Da redação
O governador de São Paulo, Tarcísio de Freitas, decidiu permanecer no cargo e disputar a reeleição, frustrando expectativas de uma possível candidatura à Presidência da República. O prazo para desincompatibilização, necessário para quem pretende concorrer ao Planalto, se encerrou sem que Tarcísio deixasse o posto, fato que não surpreendeu seu círculo próximo.
Desde o final do ano passado, aliados descartavam seriamente a hipótese de Tarcísio concorrer à Presidência. “Já era página virada”, afirmou um interlocutor do governador à coluna. Nos bastidores, a possibilidade de Tarcísio disputar o comando do país havia perdido força entre as lideranças da direita.

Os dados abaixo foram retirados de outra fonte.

(** * Token lifecycle and authorization pipeline of the authentication API

    A shallow embedding of the request handlers of the Express server
    ([/sign-in], [/authorize], [/refresh], [/sign-out]), of the TypeScript
    [AuthorizeController] and of the [User] class, with the properties the
    specification states about them. *)

From Stdlib Require Import ZArith String List Bool Lia.
From stdpp Require Import gmap strings list fin_maps pretty.

Local Open Scope string_scope.
Local Open Scope Z_scope.

(** ** JavaScript values *)

(** The JSON values the handlers move around: numbers (timestamps are whole
    seconds), strings and nested objects. *)
#[warnings="-register-all"]
Inductive jsval : Type :=
| VNum (n : Z)
| VStr (s : string)
| VObj (fields : list (string * jsval)).

(** A top-level JavaScript object, used as a map from property names. *)
Abbreviation jsobj := (gmap string jsval).

(** [!x] on a string that may be undefined: false exactly for a non-empty
    string. [present] gives the string when it is truthy. *)
Definition present (x : option string) : option string :=
  match x with
  | Some s => if String.eqb s "" then None else Some s
  | None => None
  end.

(** A numeric property; anything else makes the arithmetic below NaN. *)
Definition js_num (o : jsobj) (k : string) : option Z :=
  match o !! k with
  | Some (VNum n) => Some n
  | _ => None
  end.

(** [a - b] on numbers, with [None] for NaN. *)
Definition js_sub (a b : option Z) : option Z :=
  match a, b with
  | Some x, Some y => Some (x - y)
  | _, _ => None
  end.

(** [const { exp, iat, ...rest } = o]. *)
Definition rest_without_exp_iat (o : jsobj) : jsobj :=
  delete "iat" (delete "exp" o).

(** [access_token.slice(0, 3) === "SYS"]. *)
Definition slice_is_SYS (access_token : string) : bool :=
  String.eqb (String.substring 0 3 access_token) "SYS".

(** ** The key-value stores *)

Module Redis.

Record Entry : Type := { value : jsobj; expires_at : Z }.

(** Modelled from the spec: [RedisCacheManager] (./utils/RedisCacheManager)
    is not among the sources. Section 4.3 gives its contract: get, set
    with a TTL in seconds and delete; a set with a TTL that is not
    positive is rejected; a key set with TTL [T] is no longer retrievable
    once [T] seconds have elapsed; a backing failure is reported as an
    error. The failures of the backing server are a schedule: the head of
    [faults] tells whether the next call fails. *)
Record RedisCacheManager : Type :=
  { entries : gmap string Entry; faults : list bool }.

Record GetResult : Type :=
  { get_cacheError : option string; get_cachedVal : option jsobj }.

Record SetResult : Type :=
  { set_status : string; set_cacheError : option string }.

Definition fault_at (i : nat) (c : RedisCacheManager) : bool :=
  nth i (faults c) false.

Definition after_call (c : RedisCacheManager) : RedisCacheManager :=
  {| entries := entries c; faults := tail (faults c) |}.

(** What a working server holds under [k] at time [now]. *)
Definition live (now : Z) (k : string) (c : RedisCacheManager) : option jsobj :=
  match entries c !! k with
  | Some e => if now <? expires_at e then Some (value e) else None
  | None => None
  end.

Definition getKey (now : Z) (k : string) (c : RedisCacheManager)
  : GetResult * RedisCacheManager :=
  if fault_at 0 c
  then ({| get_cacheError := Some "REDIS ERROR"; get_cachedVal := None |},
        after_call c)
  else ({| get_cacheError := None; get_cachedVal := live now k c |},
        after_call c).

Definition setKey (now : Z) (k : string) (v : jsobj) (ttl : option Z)
    (c : RedisCacheManager) : SetResult * RedisCacheManager :=
  if fault_at 0 c
  then ({| set_status := ""; set_cacheError := Some "REDIS ERROR" |},
        after_call c)
  else match ttl with
       | Some t =>
           if 0 <? t
           then ({| set_status := "OK"; set_cacheError := None |},
                 {| entries := <[k := {| value := v; expires_at := now + t |}]>
                                 (entries c);
                    faults := tail (faults c) |})
           else ({| set_status := "";
                    set_cacheError := Some "ERR invalid expire time" |},
                 after_call c)
       | None => ({| set_status := "";
                     set_cacheError := Some "ERR invalid expire time" |},
                  after_call c)
       end.

Definition deleteKey (k : string) (c : RedisCacheManager) : RedisCacheManager :=
  if fault_at 0 c
  then after_call c
  else {| entries := delete k (entries c); faults := tail (faults c) |}.

Definition empty : RedisCacheManager := {| entries := ∅; faults := [] |}.

End Redis.

(** ** Users, tokens and the ledger *)

Record UserRecord : Type :=
  { _id : string;
    email : string;
    password : string;
    access_level : string;
    email_confirmed : bool }.

(** What [fetchUserByEmail] and [fetchUserById] answer:
    [{ user, error }], the error carrying [{ data, status, error_code }]. *)
Record FetchError : Type :=
  { fe_data : string; fe_status : Z; fe_error_code : string }.

Record FetchResult : Type :=
  { fetched_user : option UserRecord; fetch_error : option FetchError }.

(** The token objects built by [generateUserTokens]. *)
Record AccessToken : Type :=
  { at_token : string; at_payload : jsobj; at_exp : Z; at_iat : Z; at_expDate : Z }.

Record RefreshToken : Type :=
  { rt_token : string; rt_expDate : Z }.

(** A [TokenStore] document. *)
Record TokenRecord : Type :=
  { user_id : string;
    access_token : string;
    refresh_token : string;
    access_token_exp_date : Z;
    refresh_token_exp_date : Z;
    requester_data : string }.

(** The [TokenStore] collection; [db_faults] schedules the calls that throw. *)
Record Ledger : Type :=
  { records : list TokenRecord; db_faults : list bool }.

(** What [jwt.verify] hands to its callback: an error (by its [name]) or the
    decoded token. *)
Inductive VerifyResult : Type :=
| VerifyError (name : string)
| Decoded (decodedToken : jsobj).

(** ** Requests, responses, events *)

Record Request : Type :=
  { req_token : option string;            (* req.token *)
    req_refresh_cookie : option string;   (* req.cookies[REFRESH_TOKEN_COOKIE_NAME] *)
    req_email : option string;            (* req.body.email *)
    req_password : option string;         (* req.body.password *)
    req_requester : string }.             (* { ...req.useragent, ...req.ipInfo } *)

Inductive CookieAction : Type :=
| ClearCookie                                   (* res.clearCookie(REFRESH_TOKEN_COOKIE_NAME) *)
| SetCookie (token : string) (expires : Z).     (* res.cookie(REFRESH_TOKEN_COOKIE_NAME, ...) *)

Inductive Body : Type :=
| ErrorCode (error_code : string)
| ErrorCodeData (error_code : string) (error : string)
| Json (o : jsobj)
| Text (s : string).

Record Response : Type :=
  { status : Z; body : Body; cookies : list CookieAction }.

(** What a refresh-cookie linkage check answers ([{ error }] with
    [{ error, status, code }]) and what it did to the response's cookies. *)
Record LinkError : Type :=
  { le_error : string; le_status : Z; le_code : string }.

Record LinkResult : Type :=
  { link_error : option LinkError; link_cookies : list CookieAction }.

(** The calls a handler makes outside itself, in the order it makes them. *)
Inductive Event : Type :=
| BlacklistGet (k : string)
| BlacklistSet (k : string) (ttl : option Z)
| CacheGet (k : string)
| CacheSet (k : string) (ttl : option Z)
| CacheDelete (k : string)
| JwtVerify (k : string)
| LinkCheck (k : string)
| FetchUserByEmail (email : string)
| FetchUserById (id : string)
| VerifyPassword
| GenerateTokens (id : string)
| LedgerFind (access refresh : string)
| LedgerCreate (access refresh : string).

Record World : Type :=
  { now : Z;
    tokenCache : Redis.RedisCacheManager;
    tokenBlacklistCache : Redis.RedisCacheManager;
    TokenStore : Ledger;
    trace : list Event }.

(** ** The collaborators of the handlers *)

(** The helpers the server requires from [./utils/user], [./utils/tokens]
    and [./utils/cookie], and [jwt.verify] with the server's secret key.
    Their sources are not part of the handlers; a handler only sees what they
    answer. [generateUserTokens] and [jwt_verify] read the wall clock, which
    is their last argument. The source hands [tokenCache] to
    [fetchUserByEmail] and [fetchUserById]; only their answer is taken here,
    so what those two calls read from or leave in the session cache is not
    described, and the theorems on [/sign-in] and [/refresh] speak of the
    session cache only through the handler's own write, which comes after
    the call. *)
Class Collaborators : Type :=
  { fetchUserByEmail : string -> FetchResult;
    fetchUserById : string -> FetchResult;
    verifyUserPassword : string -> string -> bool;
    generateUserTokens : UserRecord -> Z -> Z -> Z -> AccessToken * RefreshToken;
    validateRefreshTokenCookie : Request -> string -> Ledger -> LinkResult;
    jwt_verify : string -> Z -> VerifyResult }.

(** ** Handlers as state-passing programs *)

(** A handler runs over the world and the response under construction; it
    goes on with a value, ends the request with a response, or throws. *)
Record Ctx : Type := { world : World; res_cookies : list CookieAction }.

Inductive Step (A : Type) : Type :=
| Continue (a : A)
| Respond (r : Response)
| Throw (e : string).
Arguments Continue {A} a.
Arguments Respond {A} r.
Arguments Throw {A} e.

Definition Handler (A : Type) : Type := Ctx -> Step A * Ctx.

Definition ret {A} (a : A) : Handler A := fun c => (Continue a, c).

Definition bind {A B} (m : Handler A) (k : A -> Handler B) : Handler B :=
  fun c =>
    match m c with
    | (Continue a, c') => k a c'
    | (Respond r, c') => (Respond r, c')
    | (Throw e, c') => (Throw e, c')
    end.

Notation "'let*' x ':=' m 'in' k" := (bind m (fun x => k))
  (at level 10, x pattern, m at level 100, k at level 200).

(** What the client gets. *)
Inductive Reply : Type :=
| Sent (r : Response)
| Thrown (e : string).

Definition serve (h : Handler Empty_set) (w : World) : Reply * World :=
  match h {| world := w; res_cookies := [] |} with
  | (Respond r, c) => (Sent r, world c)
  | (Throw e, c) => (Thrown e, world c)
  | (Continue a, _) => match a with end
  end.

(** The events a run added to the trace. *)
Definition events_since (w w' : World) : list Event :=
  drop (length (trace w)) (trace w').

Definition defined {A} (x : option A) : bool :=
  match x with Some _ => true | None => false end.

Section Primitives.

Definition on_world (f : World -> World) : Handler unit :=
  fun c => (Continue tt, {| world := f (world c); res_cookies := res_cookies c |}).

Definition log (e : Event) : Handler unit :=
  on_world (fun w =>
    {| now := now w; tokenCache := tokenCache w;
       tokenBlacklistCache := tokenBlacklistCache w;
       TokenStore := TokenStore w; trace := trace w ++ [e] |}).

Definition with_tokenCache (c : Redis.RedisCacheManager) (w : World) : World :=
  {| now := now w; tokenCache := c;
     tokenBlacklistCache := tokenBlacklistCache w;
     TokenStore := TokenStore w; trace := trace w |}.

Definition with_tokenBlacklistCache (c : Redis.RedisCacheManager) (w : World) : World :=
  {| now := now w; tokenCache := tokenCache w;
     tokenBlacklistCache := c;
     TokenStore := TokenStore w; trace := trace w |}.

Definition with_TokenStore (l : Ledger) (w : World) : World :=
  {| now := now w; tokenCache := tokenCache w;
     tokenBlacklistCache := tokenBlacklistCache w;
     TokenStore := l; trace := trace w |}.

Definition ask : Handler World := fun c => (Continue (world c), c).

(** [res.status(st).send(b)]; [res.send(b)] is [send 200 b]. *)
Definition send {A} (st : Z) (b : Body) : Handler A :=
  fun c => (Respond {| status := st; body := b; cookies := res_cookies c |}, c).

Definition throw {A} (e : string) : Handler A := fun c => (Throw e, c).

Definition add_cookies (l : list CookieAction) : Handler unit :=
  fun c => (Continue tt, {| world := world c; res_cookies := res_cookies c ++ l |}).

Definition res_clearCookie : Handler unit := add_cookies [ClearCookie].

Definition res_cookie (token : string) (expires : Z) : Handler unit :=
  add_cookies [SetCookie token expires].

Definition tokenBlacklistCache_getKey (k : string) : Handler Redis.GetResult :=
  let* _ := log (BlacklistGet k) in
  let* w := ask in
  let (r, c) := Redis.getKey (now w) k (tokenBlacklistCache w) in
  let* _ := on_world (with_tokenBlacklistCache c) in
  ret r.

Definition tokenBlacklistCache_setKey (k : string) (v : jsobj) (ttl : option Z)
  : Handler Redis.SetResult :=
  let* _ := log (BlacklistSet k ttl) in
  let* w := ask in
  let (r, c) := Redis.setKey (now w) k v ttl (tokenBlacklistCache w) in
  let* _ := on_world (with_tokenBlacklistCache c) in
  ret r.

Dias antes de Flávio Bolsonaro anunciar-se como pré-candidato ao Planalto, o comentário entre lideranças era de que Tarcísio “perdeu o hype”. Na avaliação desses grupos, o governador teria deixado passar o momento mais oportuno para se distanciar da família Bolsonaro e lançar-se com ousadia como alternativa à Presidência.
Setores da direita consideram que a hesitação de Tarcísio pode ter desgastado sua imagem política. Há quem avalie que isso o enfraquecesse tanto como opção em cenário nacional futuro quanto como liderança dentro do próprio estado de São Paulo.
Apesar das especulações, Tarcísio segue no governo paulista, focado na tentativa de se reeleger e sem planos imediatos para sair do cargo em direção a voos nacionais.